EXERCISE INSTRUCTIONS: Return every entry exactly as it is written in the listing.
============================================================
Lemma abbreviates_contains id : abbreviates known h id = true -> Contains id s = true.
Proof.
  unfold abbreviates. intros E. apply andb_true_iff in E as [_ E]. apply HasPrefix_iff in E as [t Ht].
  destruct (issueHash_suffix known id) as [a Ha]. rewrite Ha, Ht. apply suffix_contains.
Qed.

Lemma wisp_hash_suffix id : exists a, id = a ++ wisp_hash known id.
Proof.
  unfold wisp_hash. destruct (issueHash_suffix known id) as [a Ha], (TrimPrefix_suffix (issueHash known id) "wisp-") as [b Hb].
  exists (a ++ b). rewrite str_app_assoc. congruence.
Qed.

Lemma names_wisp_contains id : names_wisp known h id = true -> Contains id s = true.
Proof.
  unfold names_wisp. intros E. apply orb_true_iff in E as [E|E]; [by apply names_contains|].
  apply bool_decide_eq_true in E. destruct (wisp_hash_suffix id) as [a Ha].
  rewrite Ha, E, <- (str_app_nil_r h). apply suffix_contains.
Qed.

Lemma abbreviates_wisp_contains id : abbreviates_wisp known h id = true -> Contains id s = true.
Proof.
  unfold abbreviates_wisp. intros E. apply andb_true_iff in E as [_ E]. apply HasPrefix_iff in E as [t Ht].
  destruct (wisp_hash_suffix id) as [a Ha]. rewrite Ha, Ht. apply suffix_contains.
Qed.
End Contain.

(** ** The resolver implements its meaning *)

Section Refine.
Context `{GoUnicode} (store : PartialIDResolverStore) (stored wisps : list string).
Context `{Hspec : !ResolverSpec store stored wisps}.

Definition prefix_of : string := let p := config_or_empty "issue_prefix" in if p ==? "" then "bd" else p.
Definition known_of : list string := known_prefixes prefix_of (config_or_empty "allowed_prefixes").
Definition normalized_of (input : string) : string := normalizedID input (with_hyphen prefix_of) known_of.
Definition hash_of (input : string) : string := TrimPrefix (normalized_of input) (with_hyphen prefix_of).

Lemma lookup_exact_spec id : lookup_exact id = if bool_decide (id ∈ stored) then Some id else None.
Proof.
  destruct (spec_exact id) as (rows & Hr & Hm). unfold lookup_exact. rewrite Hr.
  case_bool_decide; destruct rows as [|r rows]; try done. cbn in Hm. congruence.
Qed.

Lemma named_not_empty known h id : h <> "" -> names known h id = true -> id <> "".
Proof.
  unfold names. intros Hh E ->. apply bool_decide_eq_true in E. destruct (issueHash_suffix known "") as [a Ha].
  rewrite E in Ha. by destruct a, h.
Qed.

Lemma named_wisp_not_empty known h id : h <> "" -> names_wisp known h id = true -> id <> "".
Proof.
  unfold names_wisp. intros Hh E ->. apply orb_true_iff in E as [E|E]; [by eapply named_not_empty|].
  apply bool_decide_eq_true in E. destruct (wisp_hash_suffix known "") as [a Ha].
  rewrite E in Ha. by destruct a, h.
Qed.

(** The search in the wisps, when the issues gave no candidate to use. *)
Lemma search_wisps env input normalized h s allow known (l : list string) :
  input ∉ stored -> normalized ∉ stored -> looksLikePartialIDHash h = true -> h <> "" ->
  (exists a, input = a ++ h) -> (exists a, h = a ++ s) ->
  s <> "" -> lower_ascii s = true -> lacks "-" s = true -> str_forallb hash_char s = true ->
  (forall id, id ∈ stored -> names known h id = false) ->
  (allow = true -> l = [] /\ List.filter (abbreviates known h) stored = []) ->
  l ≡ₚ List.filter (abbreviates known h) stored ->
  exists o, resolves stored wisps known input normalized h allow o
    /\ (match SearchIssueIDs s wisps_only with
        | Err _ => conclude env input allow (Scan [] "" l)
        | Ok wispIDs =>
            match scan_wisps input h allow known wispIDs (Scan [] "" l) with
            | inl id => Ok (id, None)
            | inr st => if exactMatch st !=? "" then Ok (exactMatch st, None)
                        else conclude env input allow st
            end
        end) = render env input o.
Proof.
  intros Hin Hnorm Hshape Hh [a Ha] Hs Hs0 Hlow Hlack Hchars Hnone Hallow Hl.
  destruct (spec_wisps s Hs0 Hlow Hlack Hchars) as (ids & -> & Hlists).
  pose proof (filter_lists (abbreviates_wisp known h) _ _ _ spec_wisps_nodup Hlists
                (abbreviates_wisp_contains known h s Hs)) as Hperm.
  destruct Hlists as (Hnd & Hsub & Hall).
  destruct (decide (input ∈ wisps)) as [Hw|Hw].
  { rewrite scan_wisps_input.
    - exists (Found input). split; [|done]. apply by_wisp; auto. intros E. by apply Hallow.
    - apply Hall; [done|]. rewrite Ha, <- (str_app_nil_r h). by apply suffix_contains. }
  rewrite scan_wisps_spec by auto. cbn [matches exactMatch abbrevOnly].
  destruct (last_filter (names_wisp known h) ids) as [Hf|(x & Hx & Hn & ->)].
  2:{ rewrite (bool_decide_eq_false_2 (x = "")) by (by apply (named_wisp_not_empty known h)).
      exists (Found x). split; [|done]. apply by_wisp; auto. intros E. by apply Hallow. }
  rewrite Hf. cbn [List.last]. rewrite (bool_decide_eq_true_2 (_ = "")) by done. cbn [negb].
  assert (Hwn : forall id, id ∈ wisps -> names_wisp known h id = false).
  { intros id Hid. destruct (names_wisp known h id) eqn:E; [|done]. rewrite <- E.
    apply (filter_none _ _ Hf). apply Hall; [done|]. by apply (names_wisp_contains known h s Hs). }
  destruct allow.
  - destruct (Hallow eq_refl) as [-> Hempty]. cbn [app]. rewrite conclude_pick, (pick_perm _ _ Hperm).
    eexists. split; [|done]. by apply by_wisp_abbreviation.
  - cbn [app]. rewrite conclude_refused.
    assert (Hr : (l ++ List.filter (abbreviates_wisp known h) ids)%list ≡ₚ refusable stored wisps known h).
    { unfold refusable. by rewrite Hl, Hperm. }
    eexists. split; [by apply refused_abbreviation|]. by rewrite (refused_perm _ _ Hr).
Qed.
============================================================
SOLVED PROBLEM:
Lemma abbreviates_contains id : abbreviates known h id = true -> Contains id s = true.
Proof.
  unfold abbreviates. intros E. apply andb_true_iff in E as [_ E]. apply HasPrefix_iff in E as [t Ht].
  destruct (issueHash_suffix known id) as [a Ha]. rewrite Ha, Ht. apply suffix_contains.
Qed.

Lemma wisp_hash_suffix id : exists a, id = a ++ wisp_hash known id.
Proof.
  unfold wisp_hash. destruct (issueHash_suffix known id) as [a Ha], (TrimPrefix_suffix (issueHash known id) "wisp-") as [b Hb].
  exists (a ++ b). rewrite str_app_assoc. congruence.
Qed.

Lemma names_wisp_contains id : names_wisp known h id = true -> Contains id s = true.
Proof.
  unfold names_wisp. intros E. apply orb_true_iff in E as [E|E]; [by apply names_contains|].
  apply bool_decide_eq_true in E. destruct (wisp_hash_suffix id) as [a Ha].
  rewrite Ha, E, <- (str_app_nil_r h). apply suffix_contains.
Qed.

Lemma abbreviates_wisp_contains id : abbreviates_wisp known h id = true -> Contains id s = true.
Proof.
  unfold abbreviates_wisp. intros E. apply andb_true_iff in E as [_ E]. apply HasPrefix_iff in E as [t Ht].
  destruct (wisp_hash_suffix id) as [a Ha]. rewrite Ha, Ht. apply suffix_contains.
Qed.
End Contain.

(** ** The resolver implements its meaning *)

Section Refine.
Context `{GoUnicode} (store : PartialIDResolverStore) (stored wisps : list string).
Context `{Hspec : !ResolverSpec store stored wisps}.

Definition prefix_of : string := let p := config_or_empty "issue_prefix" in if p ==? "" then "bd" else p.
Definition known_of : list string := known_prefixes prefix_of (config_or_empty "allowed_prefixes").
Definition normalized_of (input : string) : string := normalizedID input (with_hyphen prefix_of) known_of.
Definition hash_of (input : string) : string := TrimPrefix (normalized_of input) (with_hyphen prefix_of).

Lemma lookup_exact_spec id : lookup_exact id = if bool_decide (id ∈ stored) then Some id else None.
Proof.
  destruct (spec_exact id) as (rows & Hr & Hm). unfold lookup_exact. rewrite Hr.
  case_bool_decide; destruct rows as [|r rows]; try done. cbn in Hm. congruence.
Qed.

Lemma named_not_empty known h id : h <> "" -> names known h id = true -> id <> "".
Proof.
  unfold names. intros Hh E ->. apply bool_decide_eq_true in E. destruct (issueHash_suffix known "") as [a Ha].
  rewrite E in Ha. by destruct a, h.
Qed.

Lemma named_wisp_not_empty known h id : h <> "" -> names_wisp known h id = true -> id <> "".
Proof.
  unfold names_wisp. intros Hh E ->. apply orb_true_iff in E as [E|E]; [by eapply named_not_empty|].
  apply bool_decide_eq_true in E. destruct (wisp_hash_suffix known "") as [a Ha].
  rewrite E in Ha. by destruct a, h.
Qed.

(** The search in the wisps, when the issues gave no candidate to use. *)
Lemma search_wisps env input normalized h s allow known (l : list string) :
  input ∉ stored -> normalized ∉ stored -> looksLikePartialIDHash h = true -> h <> "" ->
  (exists a, input = a ++ h) -> (exists a, h = a ++ s) ->
  s <> "" -> lower_ascii s = true -> lacks "-" s = true -> str_forallb hash_char s = true ->
  (forall id, id ∈ stored -> names known h id = false) ->
  (allow = true -> l = [] /\ List.filter (abbreviates known h) stored = []) ->
  l ≡ₚ List.filter (abbreviates known h) stored ->
  exists o, resolves stored wisps known input normalized h allow o
    /\ (match SearchIssueIDs s wisps_only with
        | Err _ => conclude env input allow (Scan [] "" l)
        | Ok wispIDs =>
            match scan_wisps input h allow known wispIDs (Scan [] "" l) with
            | inl id => Ok (id, None)
            | inr st => if exactMatch st !=? "" then Ok (exactMatch st, None)
                        else conclude env input allow st
            end
        end) = render env input o.
Proof.
  intros Hin Hnorm Hshape Hh [a Ha] Hs Hs0 Hlow Hlack Hchars Hnone Hallow Hl.
  destruct (spec_wisps s Hs0 Hlow Hlack Hchars) as (ids & -> & Hlists).
  pose proof (filter_lists (abbreviates_wisp known h) _ _ _ spec_wisps_nodup Hlists
                (abbreviates_wisp_contains known h s Hs)) as Hperm.
  destruct Hlists as (Hnd & Hsub & Hall).
  destruct (decide (input ∈ wisps)) as [Hw|Hw].
  { rewrite scan_wisps_input.
    - exists (Found input). split; [|done]. apply by_wisp; auto. intros E. by apply Hallow.
    - apply Hall; [done|]. rewrite Ha, <- (str_app_nil_r h). by apply suffix_contains. }
  rewrite scan_wisps_spec by auto. cbn [matches exactMatch abbrevOnly].
  destruct (last_filter (names_wisp known h) ids) as [Hf|(x & Hx & Hn & ->)].
  2:{ rewrite (bool_decide_eq_false_2 (x = "")) by (by apply (named_wisp_not_empty known h)).
      exists (Found x). split; [|done]. apply by_wisp; auto. intros E. by apply Hallow. }
  rewrite Hf. cbn [List.last]. rewrite (bool_decide_eq_true_2 (_ = "")) by done. cbn [negb].
  assert (Hwn : forall id, id ∈ wisps -> names_wisp known h id = false).
  { intros id Hid. destruct (names_wisp known h id) eqn:E; [|done]. rewrite <- E.
    apply (filter_none _ _ Hf). apply Hall; [done|]. by apply (names_wisp_contains known h s Hs). }
  destruct allow.
  - destruct (Hallow eq_refl) as [-> Hempty]. cbn [app]. rewrite conclude_pick, (pick_perm _ _ Hperm).
    eexists. split; [|done]. by apply by_wisp_abbreviation.
  - cbn [app]. rewrite conclude_refused.
    assert (Hr : (l ++ List.filter (abbreviates_wisp known h) ids)%list ≡ₚ refusable stored wisps known h).
    { unfold refusable. by rewrite Hl, Hperm. }
    eexists. split; [by apply refused_abbreviation|]. by rewrite (refused_perm _ _ Hr).
Qed.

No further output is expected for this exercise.